Highly-Sensitive Cardiac Troponin-I and Beta-2-Glycoprotein-I IgA Antibodies May Guide Atherosclerosis Screening and Surveillance in Rheumatoid Arthritis

Abstract

Methods. The sample included 144 patients with complete biomarker data who underwent plaque evaluation with coronary computed tomography angiography; 95 were re-imaged within 6.9±0.3 years. Presence of >5 segments with plaque or coronary artery calcium >100 constituted extensive disease; lesions rendering >50% stenosis were considered obstructive. The Framingham 2008 cardiovascular risk score was included in all models. Results.
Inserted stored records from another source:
Lemma resolve_replaces_detail_and_documentation_witness :
  let item := {| label := str "INDEX"; kind := Keyword;
                 detail := str "INDEX statement";
                 documentation := str "Specify the index to query from" |} in
  resolveCompletion (returned item)
  = {| item_label := str "INDEX"; item_kind := KindOf Keyword;
       item_detail := Some (str "Echo Query Keyword");
       item_documentation :=
         Some (str "Echo Query language keyword for query construction") |}.
Proof.
  intros item.
  pose (document := {| uri := "file:///q.echo"; getText := [] |}).
  pose (docs := <["file:///q.echo"%string := document]>
                  (∅ : gmap string TextDocument)).
  assert (H : In item (items (completion docs "file:///q.echo"
                                {| line := 0; character := 0 |})))
    by (vm_compute; auto).
  destruct (resolve_replaces_detail_and_documentation docs "file:///q.echo"
              {| line := 0; character := 0 |} item H)
    as (H1 & H2 & H3 & H4 & _).
  destruct (resolveCompletion (returned item)) as [l k d o].
  cbn in H1, H2, H3, H4. subst. reflexivity.
Defined.

(** ** The markers of the editor *)

Lemma diagnostic_in_text (text : jsstring) (d : Diagnostic) :
  In d (Debounced.diagnosticsOf text) \/ In d (Immediate.diagnosticsOf text) ->
  exists i : nat,
    (i < length (split LF text))%nat /\ well_formed (Z.of_nat i) d.
Proof.
  unfold Debounced.diagnosticsOf, Immediate.diagnosticsOf, forEach.
  intros [H | H]; apply in_forEach_from in H as (i & l & Hi & H);
    exists i; rewrite Z.add_0_l in H;
    (split; [apply nth_error_Some; congruence|]).
  - apply (debounced_checkLine_shape _ _ _ H).
  - apply (immediate_checkLine_shape _ _ _ H).
Qed.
Hs-cTnI added to the cardiovascular risk score increased area-under-the curve (AUC) from 0.710 to 0.729 and improved prediction accuracy for baseline plaque presence [Net Reclassification Improvement =0.538 (95% confidence interval 0.143-0.895)] and Integrated Discrimination Improvement (IDI) =0.035 (0.001-0.128). In contrast, a-b2GPI-IgA did not, and the combination offered no added benefit over hs-cTnI alone. While hs-cTnI alone did not predict plaque progression, a-b2GPI-IgA presence did (p=0.005), especially in patients with >median hs-cTnI (p=0.015). In patients with >median hs-cTnI, adding a-b2GPI-IgA to a cardiovascular risk score model predicting progression from non-extensive/non-obstructive to extensive/obstructive plaque increased AUC from 0.796 to 0.878 and improved model precision [IDI=0.277 (0.011-0.946)]. Conclusion. High hs-cTnI significantly improved prediction of baseline plaque presence and may trigger an initial non-invasive coronary atherosclerosis evaluation. A-b2GPI-IgA presence may justify a follow-up interrogation in patients with non-extensive, non-obstructive plaque at baseline.